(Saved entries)
◇ ◇ ◇ ◇
Lemma setup_throw_is_top_level (getInput : jsstring -> jsstring)
    (env0 : gmap jsstring jsstring) (o : Oracle) (w : World)
    (err : jsstring) :
  (Index.run getInput env0 o w).1 = Throw err ->
  exists pre e,
    run_events (Index.run getInput env0 o) w = pre ++ [e]
    /\ clean pre /\ failure e = Some err /\ top_level_call e.
Proof.
  intros Hc.
  assert (Hstart : outcome_ok None (length (log w)) (Normal tt) w).
  { split; [lia|]. rewrite drop_all. constructor. }
  destruct (setup_outcome getInput env0 o _ w Hstart) as [_ Hout].
  fold (run_events (Index.run getInput env0 o) w) in Hout.
  rewrite Hc in Hout. cbn in Hout.
  destruct Hout as (pre & e & Hevs & Hpre & He & Hp).
  exists pre, e. repeat (split; [assumption|]).
  assert (Hknown : Forall known_call
                     (run_events (Index.run getInput env0 o) w)).
  { apply since_run_events; [constructor | apply setup_known_calls]. }
  rewrite Hevs in Hknown. apply Forall_app in Hknown as [_ Hk].
  inversion Hk as [|? ? Hke _]; subst.
  destruct e; try exact Logic.I; try discriminate He;
    cbn in Hke, Hp; first [contradiction | congruence].
Qed.

(** X11. Loading the setup module never throws and always exports a
    promise; the module-level handler never runs. The promise is rejected
    only when an export of the environment or the lookup of [bio] failed:
    that call is then the last event of the trace, the promise carries its
    error, and no failure was reported. *)
Theorem setup_promise (getInput : jsstring -> jsstring) (o : Oracle)
    (w : World) :
  let run := Index.run getInput (env w) o in
  exists p,
    index_js getInput o w = (Normal (Some p), (run w).2)
    /\ match p with
       | Fulfilled => forall err, (run w).1 <> Throw err
       | Rejected err =>
           (run w).1 = Throw err
           /\ count is_setFailed (run_events (index_js getInput o) w)
              = 0%nat
           /\ exists pre e,
               run_events (index_js getInput o) w = pre ++ [e]
               /\ clean pre /\ failure e = Some err /\ top_level_call e
       end.
Proof.
  intros run. subst run.
  pose proof (setup_throw_is_top_level getInput (env w) o w) as Htop.
  pose proof (failure_count getInput (env w) o w) as Hcount.
  unfold index_js, Index.main, try_catch, try_catch_finally, bind,
    call_async, ret.
  unfold run_events in *.
  destruct (Index.run getInput (env w) o w) as [[[]|err|] w1]; cbn in *.
  - exists Fulfilled. split; [reflexivity | discriminate].
  - exists (Rejected err). split; [reflexivity|].
    split; [reflexivity|]. split; [exact Hcount | exact (Htop err eq_refl)].
  - exists Fulfilled. split; [reflexivity | discriminate].
Qed.

(** ** The markers after the restore phase *)

(** X12. When the restore phase completes, the restore marker exists; and
    when the phase did not skip the restore (the marker was not there), the
    cache marker [/hab/cache/artifacts/.cached] does not exist afterwards,
    whatever the archive of the cache held. *)
Theorem restore_leaves_markers (getInput : jsstring -> jsstring)
    (env0 : gmap jsstring jsstring) (o : Oracle) (w : World) :
  (Index.restore_cache getInput env0 o w).1 = Normal tt ->
  Index.RESTORE_LOCK_PATH ∈ files (Index.restore_cache getInput env0 o w).2
  /\ (Index.RESTORE_LOCK_PATH ∉ files w ->
      Index.CACHE_LOCK_PATH
        ∉ files (Index.restore_cache getInput env0 o w).2).
Proof.
  assert (Hne : Index.RESTORE_LOCK_PATH <> Index.CACHE_LOCK_PATH)
    by (vm_compute; discriminate).
  unfold Index.restore_cache. symex; intros Hc; try discriminate Hc;
    clear Hc;
    repeat match goal with
      | H : bool_decide _ = true |- _ => apply bool_decide_eq_true_1 in H
      | H : bool_decide _ = false |- _ => apply bool_decide_eq_false_1 in H
      end;
    cbn in *.
  - split; [assumption | intros Hn; contradiction].
  - split.
    + apply elem_of_difference. split.
      * apply elem_of_union_r, elem_of_singleton. reflexivity.
      * rewrite elem_of_singleton. exact Hne.
    + intros _ Hin. apply elem_of_difference in Hin as [_ Hn].
      apply Hn, elem_of_singleton. reflexivity.
  - split; [|intros _; assumption].
    apply elem_of_union_r, elem_of_singleton. reflexivity.
Qed.

Lemma restore_leaves_markers_witness :
  Index.RESTORE_LOCK_PATH
    ∈ files (Index.restore_cache (fun _ => []) ∅ oracle_cache_hit fresh).2
  /\ Index.CACHE_LOCK_PATH
       ∉ files (Index.restore_cache (fun _ => []) ∅ oracle_cache_hit
                  fresh).2.
Proof.
  assert (Hrun : (Index.restore_cache (fun _ => []) ∅ oracle_cache_hit
                    fresh).1 = Normal tt) by (vm_compute; reflexivity).
  split.
  - exact (proj1 (restore_leaves_markers _ _ _ _ Hrun)).
  - apply (proj2 (restore_leaves_markers _ _ _ _ Hrun)).
    apply not_elem_of_empty.
Defined.

(** On that runner the archive did bring the cache marker, and the phase
    erased it. *)
Example restore_erases_cache_marker :
  List.filter
    (fun e => match e with
              | ERestoreCache _ _ _ | EExistsSync _ _ | EExec _ _ _ _ => true
              | _ => false
              end)
    (run_events (Index.restore_cache (fun _ => []) ∅ oracle_cache_hit) fresh)
  = [EExistsSync Index.RESTORE_LOCK_PATH false;
     EExec (js "mkdir -p /hab/cache/artifacts") [] no_options (Done 0%Z);
     ERestoreCache [js "/hab/cache/artifacts"]
                   (js "hab-artifacts-cache:undefined")
                   (Done (Some (js "hab-artifacts-cache:undefined")));
     EExistsSync Index.CACHE_LOCK_PATH true;
     EExec (js "rm -v " ++ dquote ++ Index.CACHE_LOCK_PATH ++ dquote) []
           no_options (Done 0%Z)].
Proof. vm_compute. reflexivity. Qed.

(** ** What the command/output helper trims *)

Lemma no_space_ahead_fix (s : jsstring) :
  drop_space s = s -> no_space_ahead s.
Proof.
  destruct s as [|c x]; [exact (fun _ => Logic.I)|].
  apply drop_space_fix_cons.
Qed.

(** X13. The string the helper returns is the standard output of the
    command without the whitespace at its two ends: it neither starts nor
    ends with whitespace, and the output is that string between two runs of
    whitespace. *)
Theorem execOutput_trims (o : Oracle)
    (Buffer_toString : list N -> jsstring) (commandLine : jsstring)
    (args : list jsstring) (options : exec_options) (w w' : World)
    (s : jsstring) :
  Index.execOutput o Buffer_toString commandLine args options w
  = (Normal s, w') ->
  no_space_ahead s /\ no_space_ahead (rev s)
  /\ exists lead trail,
       forallb is_space lead = true /\ forallb is_space trail = true
       /\ concat (map Buffer_toString
                      (stdout_chunks
                         (exec_res o w commandLine args options)))
          = lead ++ s ++ trail.
Proof.
  rewrite execOutput_eq. cbv zeta.
  destruct (status (exec_res o w commandLine args options));
    [|discriminate].
  intros H. injection H as <- _.
  destruct (trim_ends
              (concat (map Buffer_toString
                           (stdout_chunks
                              (exec_res o w commandLine args options)))))
    as [H1 H2].
  split; [apply no_space_ahead_fix; exact H1|].
  split; [apply no_space_ahead_fix; exact H2|].
  apply trim_split.
Qed.
(** ** The sliders *)

Lemma step_change (canvasRef : CanvasRef) (st : State) (name : string)
    (value : number) :
  next (step canvasRef st (Change name value))
  = {| perspective :=
         tuple_set (perspective st)
                   (if String.eqb name "perspectiveX" then I0 else I1) value;
       strokeHistory := strokeHistory st |}.
Proof. reflexivity. Qed.

(** X6: change events compose as writes to two independent cells. On one
    slider the last value wins, whatever was written before; the X and the
    Y slider commute, and after both the offset is the pair of the two
    values. The canvas references play no part. *)
Theorem slider_writes_compose :
  forall (c1 c2 c3 : CanvasRef) (st : State) (name : string) (v w : number),
    next (step c2 (next (step c1 st (Change name v))) (Change name w))
    = next (step c3 st (Change name w))
    /\ next (step c2 (next (step c1 st (Change "perspectiveX" v)))
                  (Change "perspectiveY" w))
       = next (step c2 (next (step c1 st (Change "perspectiveY" w)))
                   (Change "perspectiveX" v))
    /\ perspective
         (next (step c2 (next (step c1 st (Change "perspectiveX" v)))
                     (Change "perspectiveY" w)))
       = (v, w).
Proof.
  intros c1 c2 c3 st name v w. rewrite !step_change.
  cbn [perspective strokeHistory].
  split; [|split; reflexivity].
  destruct (String.eqb name "perspectiveX"); reflexivity.
Qed.

(** X7: the handler tests the name against "perspectiveX" only: a change
    event under any other name, "perspectiveY" or not, writes the second
    component of the offset and leaves the first. *)
Theorem other_name_writes_y :
  forall (canvasRef : CanvasRef) (st : State) (name : string) (v : number),
    name <> "perspectiveX"%string ->
    perspective (next (step canvasRef st (Change name v)))
    = (fst (perspective st), v).
Proof.
  intros canvasRef st name v Hname. rewrite step_change.
  cbn [perspective].
  apply String.eqb_neq in Hname. now rewrite Hname.
Qed.

Lemma other_name_writes_y_witness :
  "zoom"%string <> "perspectiveX"%string
  /\ perspective (next (step None initial (Change "zoom" (num 7))))
     = (fst (perspective initial), num 7).
Proof.
  assert (H : "zoom"%string <> "perspectiveX"%string) by discriminate.
  split; [exact H|].
  exact (other_name_writes_y None initial "zoom" (num 7) H).
Defined.

(** ** The anchor of a reachable state *)

Lemma number_eqb_eq (x y : number) : number_eqb x y = true -> x = y.
Proof.
  destruct x as [a|a| |a m e], y as [b|b| |b m' e']; cbn;
    try discriminate; try reflexivity.
  - intros H. apply Bool.eqb_prop in H. now subst.
  - intros H. apply Bool.eqb_prop in H. now subst.
  - intros H. apply andb_prop in H as [H He]. apply andb_prop in H as [Hs Hm].
    apply Bool.eqb_prop in Hs. apply Pos.eqb_eq in Hm. apply Z.eqb_eq in He.
    now subst.
Qed.

Lemma anchor_of_integers (zx zy : Z) :
  -200 <= zx <= 200 -> -200 <= zy <= 200 ->
  anchor (num zx, num zy) = (num (400 + zx), num (300 + zy))
  /\ within 0 800 (num (400 + zx)) = true
  /\ within 0 600 (num (300 + zy)) = true.
Proof.
  intros Hx Hy.
  assert (H : forallb (fun k =>
                let z := Z.of_nat k - 200 in
                number_eqb (CANVAS_WIDTH / num 2 + num z)%js (num (400 + z))
                && number_eqb (CANVAS_HEIGHT / num 2 + num z)%js
                              (num (300 + z))
                && within 0 800 (num (400 + z))
                && within 0 600 (num (300 + z)))
              (seq 0 401) = true) by (vm_compute; reflexivity).
  rewrite forallb_forall in H.
  pose proof (H (Z.to_nat (zx + 200)) ltac:(apply in_seq; lia)) as Hzx.
  pose proof (H (Z.to_nat (zy + 200)) ltac:(apply in_seq; lia)) as Hzy.
  cbn zeta in Hzx, Hzy.
  replace (Z.of_nat (Z.to_nat (zx + 200)) - 200) with zx in Hzx by lia.
  replace (Z.of_nat (Z.to_nat (zy + 200)) - 200) with zy in Hzy by lia.
  apply andb_prop in Hzx as [Hzx Hwx']. apply andb_prop in Hzx as [Hzx Hwx].
  apply andb_prop in Hzx as [Hax _].
  apply andb_prop in Hzy as [Hzy Hwy]. apply andb_prop in Hzy as [Hzy _].
  apply andb_prop in Hzy as [_ Hay].
  apply number_eqb_eq in Hax, Hay.
  unfold anchor. cbn [fst snd]. now rewrite Hax, Hay.
Qed.

(** X8: in every reachable state the anchor of the path, computed in
    binary64 as CANVAS_WIDTH / 2 + offset.x and CANVAS_HEIGHT / 2 +
    offset.y, is a point with integer coordinates inside the canvas: x is
    between 200 and 600 and y between 100 and 500. The additions are exact
    and the sliders cannot move the start of the path off the canvas. *)
Theorem anchor_inside_canvas :
  forall st : State,
    reachable st ->
    exists ax ay : Z,
      200 <= ax <= 600 /\ 100 <= ay <= 500
      /\ anchor (perspective st) = (num ax, num ay)
      /\ within 0 800 (fst (anchor (perspective st))) = true
      /\ within 0 600 (snd (anchor (perspective st))) = true.
Proof.
  intros st Hst.
  destruct (reachable_offset_ok st Hst) as [(zx & Hzx & Hx) (zy & Hzy & Hy)].
  destruct (perspective st) as [px py]. cbn [fst snd] in Hx, Hy. subst px py.
  destruct (anchor_of_integers zx zy ltac:(lia) ltac:(lia))
    as (Ha & Hwx & Hwy).
  exists (400 + zx), (300 + zy).
  split; [lia|]. split; [lia|]. split; [exact Ha|].
  rewrite Ha. cbn [fst snd]. now split.
Qed.

Lemma anchor_inside_canvas_witness :
  exists ax ay : Z,
    200 <= ax <= 600 /\ 100 <= ay <= 500
    /\ anchor (perspective
                 (next (step None initial
                             (event_of (Slide perspectiveX_input 250)))))
       = (num ax, num ay).
Proof.
  destruct (anchor_inside_canvas
              (next (step None initial
                          (event_of (Slide perspectiveX_input 250)))))
    as (ax & ay & Hx & Hy & Ha & _).
  - apply reachable_step; [apply reachable_initial|]. left. reflexivity.
  - exists ax, ay. auto.
Defined.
◇ ◇ ◇ ◇
§ **ABOUT THIS EXERCISE**
Using the data above, transcribe the lines that run from the line with "elem_of_singleton. exact Hne." to the line with "assert (Hrun : (Index.restore_cache", both ends kept, and output nothing else.

§ **ANSWER SECTION**
      * rewrite elem_of_singleton. exact Hne.
    + intros _ Hin. apply elem_of_difference in Hin as [_ Hn].
      apply Hn, elem_of_singleton. reflexivity.
  - split; [|intros _; assumption].
    apply elem_of_union_r, elem_of_singleton. reflexivity.
Qed.

Lemma restore_leaves_markers_witness :
  Index.RESTORE_LOCK_PATH
    ∈ files (Index.restore_cache (fun _ => []) ∅ oracle_cache_hit fresh).2
  /\ Index.CACHE_LOCK_PATH
       ∉ files (Index.restore_cache (fun _ => []) ∅ oracle_cache_hit
                  fresh).2.
Proof.
  assert (Hrun : (Index.restore_cache (fun _ => []) ∅ oracle_cache_hit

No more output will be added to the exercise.